Will FITs find our service useful for planning their travels?
Our site has to compete with a whole bunch of elaborate travel information portal sites.
Limited developement support.

Look at Inspiring Solutions

After figuring out what problem we should deal with, we firstly tried to come up with some inspiring solutions by looking at products that contain something good we want to integrate into our site. Given the constraints we have listed, we tailored the solutions to suit our needs.

The way that Konest describes the transportation methods is clear to understand.

Mafengwo’s travel logs could be referred as external links to provide further information.

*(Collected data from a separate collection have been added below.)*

(** [check_to_drop_frames] starts an episode when five packets or more
    are queued, the head is not older than the last episode, and the queue
    spans more than the threshold; otherwise it leaves the stream alone. *)
Lemma check_to_drop_frames_episode s first q :
  packets s = first :: q ->
  in_int64 (last_dts_usec s - dts_usec first) ->
  check_to_drop_frames HIGHEST s =
    if (5 <=? num_buffered_packets s)
       && (min_drop_dts_usec s <=? dts_usec first)
       && (drop_threshold_usec s <? last_dts_usec s - dts_usec first)
    then drop_frames HIGHEST s
    else Ret s.
Proof.
  intros Hq Hspan. unfold check_to_drop_frames. rewrite Hq.
  destruct (Z.ltb_spec (num_buffered_packets s) 5) as [H5|H5];
    destruct (Z.leb_spec 5 (num_buffered_packets s)); try lia; [reflexivity|].
  destruct (Z.ltb_spec (dts_usec first) (min_drop_dts_usec s));
    destruct (Z.leb_spec (min_drop_dts_usec s) (dts_usec first)); try lia;
    [reflexivity|].
  rewrite int_val64_in by exact Hspan. cbn [bind andb].
  destruct (Z.gtb_spec (last_dts_usec s - dts_usec first) (drop_threshold_usec s));
    destruct (Z.ltb_spec (drop_threshold_usec s) (last_dts_usec s - dts_usec first));
    try lia; reflexivity.
Qed.

End DropFacts.

(** C1. A drop episode ([drop_frames] on a queue whose timestamps are
    [int64_t] values, whose drop priorities are non-negative NAL priorities
    and whose length does not overflow the [int] counter) keeps exactly the
    audio packets and the video packets of drop priority HIGHEST, in their
    order; frees every other packet; adds their number to
    [dropped_frames]; leaves in [min_priority] the largest drop priority
    among the discarded packets (an upper bound that one of them attains;
    0 when nothing was discarded); and leaves in [min_drop_dts_usec] the
    dts of the last packet of the queue. *)
Theorem drop_frames_episode (HIGHEST : Z) (s : ftl_stream) :
  Forall (fun p => in_int64 (dts_usec p)) (packets s) ->
  Forall (fun p => 0 <= drop_priority p) (packets s) ->
  0 <= dropped_frames s ->
  dropped_frames s + Z.of_nat (length (packets s)) <= INT_MAX ->
  exists s',
    drop_frames HIGHEST s = Ret s' /\
    packets s' = filter (retained HIGHEST) (packets s) /\
    freed s' = freed s ++ filter (discarded HIGHEST) (packets s) /\
    dropped_frames s' =
      dropped_frames s
      + Z.of_nat (length (filter (discarded HIGHEST) (packets s))) /\
    min_priority s' =
      max_drop_priority (filter (discarded HIGHEST) (packets s)) /\
    (forall p, p ∈ filter (discarded HIGHEST) (packets s) ->
               drop_priority p <= min_priority s') /\
    (filter (discarded HIGHEST) (packets s) <> [] ->
     exists p, p ∈ filter (discarded HIGHEST) (packets s) /\
               drop_priority p = min_priority s') /\
    min_drop_dts_usec s' = last_dts (packets s).
Proof.
  intros Hdts Hprio Hcnt Hlen.
  set (dropped := filter (discarded HIGHEST) (packets s)).
  assert (Hdl : Z.of_nat (length dropped) <= Z.of_nat (length (packets s))).
  { apply Nat2Z.inj_le. apply length_filter. }
  unfold drop_frames.
  rewrite (drop_frames_loop_run HIGHEST); [| lia | lia | unfold INT_MAX in *; lia].
  cbn [bind]. fold dropped.
  rewrite int_val_in.
  2:{ cbn. unfold in_int, INT_MIN, INT_MAX in *. lia. }
  cbn [bind]. eexists. split; [reflexivity|].
  rewrite Z.max_r by apply max_drop_priority_nonneg.
  cbn. repeat split.
  - intros p Hp. now apply max_drop_priority_bound.
  - intros Hne. apply max_drop_priority_attained; [exact Hne|].
    apply Forall_forall. intros p Hp.
    apply (proj1 (Forall_forall _ _) Hprio).
    now apply list_elem_of_filter in Hp as [_ Hp].
  - unfold last_dts.
    destruct (last (packets s)) as [p|] eqn:L; cbn; [|reflexivity].
    apply to_int64_to_uint64.
    apply (proj1 (Forall_forall _ _) Hdts).
    apply last_Some in L as [l' ->].
    apply elem_of_app. right. left.
Qed.

Lemma drop_frames_episode_witness :
  exists s',
    drop_frames 3 episode_stream = Ret s' /\
    packets s' = filter (retained 3) (packets episode_stream) /\
    freed s' = freed episode_stream
               ++ filter (discarded 3) (packets episode_stream) /\
    dropped_frames s' =
      dropped_frames episode_stream
      + Z.of_nat (length (filter (discarded 3) (packets episode_stream))) /\
    min_priority s' =
      max_drop_priority (filter (discarded 3) (packets episode_stream)) /\
    (forall p, p ∈ filter (discarded 3) (packets episode_stream) ->
               drop_priority p <= min_priority s') /\
    (filter (discarded 3) (packets episode_stream) <> [] ->
     exists p, p ∈ filter (discarded 3) (packets episode_stream) /\
               drop_priority p = min_priority s') /\
    min_drop_dts_usec s' = last_dts (packets episode_stream).
Proof.
  apply (drop_frames_episode 3 episode_stream).
  - repeat constructor; vm_compute; intros H; discriminate H.
  - repeat constructor; vm_compute; intros H; discriminate H.
  - vm_compute. intros H; discriminate H.
  - vm_compute. intros H; discriminate H.
Defined.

The dynamic 3D map of “The happy forecast“ is quite impressive but the loading time is too long.

Rough Ideas

In this step, I jot down rough ideas, filling a sheet of paper with doodles and diagrams—anything that gives form to my thoughts.

Solution Sketches

After sketching and discussions, we decided on the layout for the home page and result page. Next, I made the information architecture flowchart to make sure the content structure of our site.

Draw the Storyboard

In this step, I drew a storyboard that showed how our users use the PYT site to plan their first visit to Korea. The storyboard was used to remind us of not leaving anything important behind us before the prototype was built.

Create Prototypes

I finalized our first set of layout designs and transferred our solution sketches into higher fidelity prototype in Muse. I kept in mind the specific tasks we would ask the user to do and designed it.

Task Script Example

Let’s say you will go to Seoul for the first time next week and you want to go famous places like Myeongdong and Namsan. How do you know how many days you should spare for these places?

ASK

·What is your first impression when you enter the website?
·Can you guess what the site is about after seeing the hero image?
·How will you interact with the 3D map?

OBSERVE

·Which part does the user notice and for how long?
·How does the user interact with the map?
·What are the user’s facial expressions?

Find Errors in Front-end Coding

After handing over the final design and function description files, I kept following up by working remotely with our outsourced developers. In doing so, we made sure that our design was being accurately transferred into codes.